Every year in the lead-up to the anniversary of Anne Boleyn's execution on 19th May, I notice a multitude of tweets and Facebook comments referring to Anne Boleyn being charged with witchcraft. This is in addition to her charges of treason, adultery and incest. I bite my tongue and sit on my hands, resisting the urge to point out the glaring error in these posts. In 2012, there was even an article by author Hilary Mantel in
The Guardian
newspaper entitled "Anne Boleyn: witch, bitch, temptress, feminist".

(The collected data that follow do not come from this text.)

(* ===== verification/ExpectedState.v ===== *)
(** * The expected state ([expected_state.py])

    The values verify-install checks the installed system against, written as
    shell assignments; the script sources the file as root. *)

From S2P Require Import Prelude PyStr PyVal Models Samples.

Definition EXPECTED_STATE_PATH : string := "/etc/dali/expected-state.env".

(** [shlex.quote] *)
Definition shell_safe_char (c : Ascii.ascii) : bool :=
  let n := ord c in
  ((48 <=? n) && (n <=? 57) || (65 <=? n) && (n <=? 90) || (97 <=? n) && (n <=? 122) || (n =? 95))%nat ||
  existsb (char_eqb c) (String.list_ascii_of_string "@%+=:,./-").
Definition shlex_quote (s : string) : string :=
  if negb (truthy s) then "''"
  else if str_all shell_safe_char s then s
  else "'" +:+ replace_char (chr 39) ("'" +:+ dquote +:+ "'" +:+ dquote +:+ "'") s +:+ "'".

(** A value is a [str] or a [bool]. *)
Definition shell_word (value : string + bool) : string :=
  match value with
  | inr b => if b then "true" else "false"
  | inl s => shlex_quote s
  end.

Definition expected_state_values (config : InstallerConfig) : dict string (string + bool) :=
  let system := cfg_system config in
  let storage := cfg_storage config in
  let gpu := cfg_gpu config in
  [ ("EXPECTED_HOSTNAME", inl (system_hostname system));
    ("EXPECTED_TIMEZONE", inl (system_timezone system));
    ("EXPECTED_LOCALE", inl (full_locale (system_locale system)));
    ("EXPECTED_KEYMAP", inl (locale_keymap (system_locale system)));
    ("EXPECTED_USER", inl (user_name (system_user system)));
    ("EXPECTED_SWAP_ENABLED", inr (swap_enabled (storage_swap storage)));
    ("EXPECTED_SWAP_PATH", inl (swap_path (storage_swap storage)));
    ("EXPECTED_KERNEL_PACKAGES", inl (join " " (kernel_packages (cfg_boot config))));
    ("EXPECTED_DISPLAY_MANAGERS", inl (join " " (packages_display_manager (cfg_packages config))));
    ("EXPECTED_SNAPPER_ENABLED", inr (snapper_enabled (cfg_snapper config)));
    ("EXPECTED_FIREWALL_ENABLED", inr (firewall_enabled (cfg_firewall config)));
    ("EXPECTED_GPU_VENDOR", inl (enum_value (gpu_vendor gpu)));
    ("EXPECTED_GPU_DRIVER", inl (enum_value (gpu_driver gpu)));
    ("EXPECTED_USB_BOOT", inr (usb_boot_enabled (cfg_usb_boot config)));
    ("EXPECTED_RECOVERY_SYSTEM",
      inr (usb_boot_enabled (cfg_usb_boot config) && usb_boot_recovery_system (cfg_usb_boot config))) ].

Definition assignment (nv : string * (string + bool)) : string := nv.1 +:+ "=" +:+ shell_word nv.2.

Definition expected_state_file (config : InstallerConfig) : string :=
  let assignments := map assignment (expected_state_values config) in
  let header := "# written by the DALI installer from the final configuration, read by verify-install" in
  lines (header :: assignments).

(** ** How a shell reads the file

    The part of the POSIX shell's grammar that assignments with quoted words use:
    comments, single quotes (everything is literal) and double quotes without
    expansions.  Anything else is an error here, so a word that is read was
    read without an expansion or a command. *)

Inductive sh_state :=
| LineStart
| InComment
| InName (name : string)
| InWord (name value : string)
| InSingle (name value : string)
| InDouble (name value : string).

Definition push (s : string) (c : Ascii.ascii) : string := s +:+ String c "".

Fixpoint sh_read (st : sh_state) (s : string) : option (list (string * string)) :=
  match s with
  | EmptyString => match st with LineStart => Some [] | _ => None end
  | String c s' =>
      let newline := char_eqb c (chr 10) in
      match st with
      | LineStart =>
          if char_eqb c (chr 35) then sh_read InComment s'
          else if newline then sh_read LineStart s'
          else sh_read (InName (String c "")) s'
      | InComment => sh_read (if newline then LineStart else InComment) s'
      | InName name =>
          if char_eqb c (chr 61) then sh_read (InWord name "") s'
          else sh_read (InName (push name c)) s'
      | InWord name value =>
          if newline then
            match sh_read LineStart s' with Some rest => Some ((name, value) :: rest) | None => None end
          else if char_eqb c (chr 39) then sh_read (InSingle name value) s'
          else if char_eqb c (chr 34) then sh_read (InDouble name value) s'
          else if shell_safe_char c then sh_read (InWord name (push value c)) s'
          else None
      | InSingle name value =>
          if char_eqb c (chr 39) then sh_read (InWord name value) s'
          else sh_read (InSingle name (push value c)) s'
      | InDouble name value =>
          if char_eqb c (chr 34) then sh_read (InWord name value) s'
          else if existsb (char_eqb c) [chr 36; chr 92; chr 96] then None
          else sh_read (InDouble name (push value c)) s'
      end
  end.

(** The value of a variable as the script sees it. *)
Definition shell_value (value : string + bool) : string :=
  match value with inr b => if b then "true" else "false" | inl s => s end.

(** ** Lemmas *)

Lemma push_app v c s : push v c +:+ s = v +:+ String c s.
Proof. unfold push. rewrite str_app_assoc. reflexivity. Qed.

Lemma char_eqb_eq c d : char_eqb c d = true <-> c = d.
Proof. apply Ascii.eqb_eq. Qed.

Lemma safe_char_plain c :
  shell_safe_char c = true ->
  char_eqb c (chr 10) = false /\ char_eqb c (chr 39) = false /\ char_eqb c (chr 34) = false.
Proof. intros H. repeat split; destruct (char_eqb c _) eqn:E; auto; apply char_eqb_eq in E; subst; discriminate. Qed.

(** Unquoted safe characters. *)
Lemma sh_read_safe name value s rest :
  str_all shell_safe_char s = true ->
  sh_read (InWord name value) (s +:+ rest) = sh_read (InWord name (value +:+ s)) rest.
Proof.
  revert value; induction s as [|c s IH]; intros value H.
  - rewrite str_app_nil_r. reflexivity.
  - simpl in H. apply andb_true_iff in H as [Hc Hs].
    destruct (safe_char_plain _ Hc) as (H1 & H2 & H3).
    change (String c s +:+ rest) with (String c (s +:+ rest)). cbn [sh_read].
    rewrite H1, H2, H3, Hc, (IH _ Hs), push_app. reflexivity.
Qed.

(** Inside single quotes, with every quote of the text spelled by [shlex.quote]. *)
Lemma sh_read_single name value s rest :
  sh_read (InSingle name value)
    (replace_char (chr 39) ("'" +:+ dquote +:+ "'" +:+ dquote +:+ "'") s +:+ "'" +:+ rest) =
  sh_read (InWord name (value +:+ s)) rest.
Proof.
  revert value; induction s as [|c s IH]; intros value.
  - rewrite str_app_nil_r. reflexivity.
  - cbn [replace_char]. destruct (char_eqb c (chr 39)) eqn:Ec.
    + apply char_eqb_eq in Ec as ->. rewrite str_app_assoc.
      change (sh_read (InSingle name (push value (chr 39)))
        (replace_char (chr 39) ("'" +:+ dquote +:+ "'" +:+ dquote +:+ "'") s +:+ "'" +:+ rest) =
        sh_read (InWord name (value +:+ String (chr 39) s)) rest).
      rewrite IH, push_app. reflexivity.
    + change (sh_read (InSingle name value) (String c
        (replace_char (chr 39) ("'" +:+ dquote +:+ "'" +:+ dquote +:+ "'") s +:+ "'" +:+ rest)) =
        sh_read (InWord name (value +:+ String c s)) rest).
      cbn [sh_read]. rewrite Ec, IH, push_app. reflexivity.
Qed.

(** A quoted word is read back as the text, whatever the text. *)
Lemma sh_read_quote name s rest :
  sh_read (InWord name "") (shlex_quote s +:+ rest) = sh_read (InWord name s) rest.
Proof.
  unfold shlex_quote. destruct s as [|c s]; [reflexivity|]. cbn [truthy negb].
  destruct (str_all shell_safe_char (String c s)) eqn:E.
  - apply (sh_read_safe name "" _ rest E).
  - rewrite !str_app_assoc.
    change (sh_read (InSingle name "") (replace_char (chr 39) ("'" +:+ dquote +:+ "'" +:+ dquote +:+ "'") (String c s) +:+ "'" +:+ rest) =
      sh_read (InWord name (String c s)) rest).
    apply (sh_read_single name "" (String c s) rest).
Qed.

Lemma sh_read_word name value rest :
  sh_read (InWord name "") (shell_word value +:+ rest) = sh_read (InWord name (shell_value value)) rest.
Proof.
  destruct value as [s|b]; [apply sh_read_quote|]. destruct b; apply (sh_read_safe name "" _ rest); reflexivity.
Qed.

(** A name of a variable: not empty, without an equals sign, and not a comment. *)
Definition plain_name (name : string) : bool :=
  match name with
  | EmptyString => false
  | String c _ => negb (char_eqb c (chr 35)) && negb (char_eqb c (chr 10)) &&
                  str_all (fun d => negb (char_eqb d (chr 61))) name
  end.

Lemma sh_read_in_name acc name rest :
  str_all (fun d => negb (char_eqb d (chr 61))) name = true ->
  sh_read (InName acc) (name +:+ "=" +:+ rest) = sh_read (InWord (acc +:+ name) "") rest.
Proof.
  revert acc; induction name as [|c name IH]; intros acc H.
  - rewrite str_app_nil_r. reflexivity.
  - simpl in H. apply andb_true_iff in H as [Hc Hn]. apply negb_true_iff in Hc.
    change (String c name +:+ "=" +:+ rest) with (String c (name +:+ "=" +:+ rest)).
    cbn [sh_read]. rewrite Hc, (IH _ Hn), push_app. reflexivity.
Qed.

Lemma sh_read_assignment name value rest :
  plain_name name = true ->
  sh_read LineStart (assignment (name, value) +:+ nl +:+ rest) =
    match sh_read LineStart rest with
    | Some values => Some ((name, shell_value value) :: values)
    | None => None
    end.
Proof.
  intros H. unfold assignment. cbn [fst snd]. rewrite !str_app_assoc.
  destruct name as [|c name]; [discriminate|]. unfold plain_name in H.
  apply andb_true_iff in H as [H Hn]. apply andb_true_iff in H as [H1 H2].
  apply negb_true_iff in H1, H2. cbn [str_all] in Hn. apply andb_true_iff in Hn as [_ Hn].
  change (String c name +:+ "=" +:+ shell_word value +:+ nl +:+ rest)
    with (String c (name +:+ "=" +:+ shell_word value +:+ nl +:+ rest)).
  cbn [sh_read]. rewrite H1, H2, (sh_read_in_name _ _ _ Hn), sh_read_word. reflexivity.
Qed.

Lemma lines_cons x l : lines (x :: l) = x +:+ nl +:+ match l with [] => "" | _ => lines l end.
Proof. destruct l; [reflexivity|]. unfold lines. simpl join. rewrite !str_app_assoc. reflexivity. Qed.

Lemma sh_read_assignments values :
  Forall (fun nv => plain_name nv.1 = true) values ->
  sh_read LineStart (match values with [] => "" | _ => lines (map assignment values) end) =
    Some (map (fun nv => (nv.1, shell_value nv.2)) values).
Proof.
  induction values as [|[name value] values IH]; intros H; [reflexivity|].
  apply Forall_cons in H as [Hn Hv]. cbn [map]. rewrite lines_cons, (sh_read_assignment _ _ _ Hn).
  specialize (IH Hv). destruct values; cbn [map] in *; rewrite IH; reflexivity.
Qed.

Lemma sh_read_comment text rest :
  str_all (fun c => negb (char_eqb c (chr 10))) text = true ->
  sh_read InComment (text +:+ nl +:+ rest) = sh_read LineStart rest.
Proof.
  induction text as [|c text IH]; [reflexivity|]. simpl. intros H.
  apply andb_true_iff in H as [Hc Ht]. apply negb_true_iff in Hc.
  change (sh_read InComment (String c (text +:+ nl +:+ rest)) = sh_read LineStart rest).
  cbn [sh_read]. rewrite Hc. exact (IH Ht).
Qed.

(** C27: a shell that sources the file sees exactly the expected values, whatever
    characters the configuration has in them; nothing in a value is run as a
    command or expanded. *)
Theorem expected_state_round_trip (config : InstallerConfig) :
  sh_read LineStart (expected_state_file config) =
    Some (map (fun nv => (nv.1, shell_value nv.2)) (expected_state_values config)).
Proof.
  unfold expected_state_file. rewrite lines_cons.
  change (sh_read LineStart ("#" +:+ " written by the DALI installer from the final configuration, read by verify-install" +:+
    nl +:+ lines (map assignment (expected_state_values config))) = 
    Some (map (fun nv => (nv.1, shell_value nv.2)) (expected_state_values config))).
  change (sh_read InComment (" written by the DALI installer from the final configuration, read by verify-install" +:+
    nl +:+ lines (map assignment (expected_state_values config))) = 
    Some (map (fun nv => (nv.1, shell_value nv.2)) (expected_state_values config))).
  rewrite sh_read_comment by reflexivity.
  exact (sh_read_assignments (expected_state_values config) ltac:(repeat constructor)).
Qed.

Now, Mantel was not actually suggesting that Anne was a witch or that she had been charged with witchcraft. In fact, Mantel writes, "Anne was not charged with witchcraft, as some people believe. She was charged with treasonable conspiracy to procure the king's death, a charge supported by details of adultery."
1
In this, Mantel is correct; Anne was not charged with witchcraft. But Anne Boleyn's name is too often linked with witchcraft and many people, even Tudor history buffs, assume that she was indeed charged with it. It's no wonder that people make that assumption; depictions of Anne as a witch are ubiquitous. Her portrait is on the wall at Hogwarts (not that this allusion should be taken seriously, though, of course). In addition, the 2009 Hampton Court Palace Flower Show had a Witch's Garden to represent Anne Boleyn. Finally, Philippa Gregory's famous novel
The Other Boleyn Girl
2
depicted Anne Boleyn dabbling in witchcraft, taking a potion to bring on the miscarriage of a baby (which turns out to be monstrously deformed) and having a "witch taker" help to bring her down. You only have to Google "Anne Boleyn witchcraft" to find sites claiming that Anne was charged with and executed for witchcraft, or mentions of her having an extra finger and moles all over her body, which could have been seen as "witch's teats" and the marks of a witch. Even an article on the BBC history website refers to her being accused of being "a disciple of witchcraft".
3

Some non-fiction authors and historians give credence to the witchcraft theory. In her biography of Anne Boleyn, Norah Lofts
4
writes of Anne bearing a mole known as the "Devil's Pawmark," and of making a "typical witch's threat" when she was in the Tower, claiming that there would be no rain in England for seven years. Lofts explains that seven was the magic number and that witches were thought to control the weather. What's more, Anne had a dog named Urian, a name for Satan. In addition to this, she managed to cast a spell on Henry which eventually ran out in 1536, hence his violent reaction, "the passing from adoration to hatred". Lofts goes even further when she writes about the story of Anne haunting Salle Church in Norfolk, where, according to legend, Anne's body was really buried. Loft writes of meeting the sexton of the church; he told Lofts that he kept vigil one 19th May to see if Anne's ghost appeared. He didn't see a ghost, but he did see a huge hare "which seemed to come from nowhere". It jumped around the church before vanishing into thin air. According to Lofts, "a hare was one of the shapes that a witch was supposed to be able to take at will"; she pondered if it was indeed Anne Boleyn.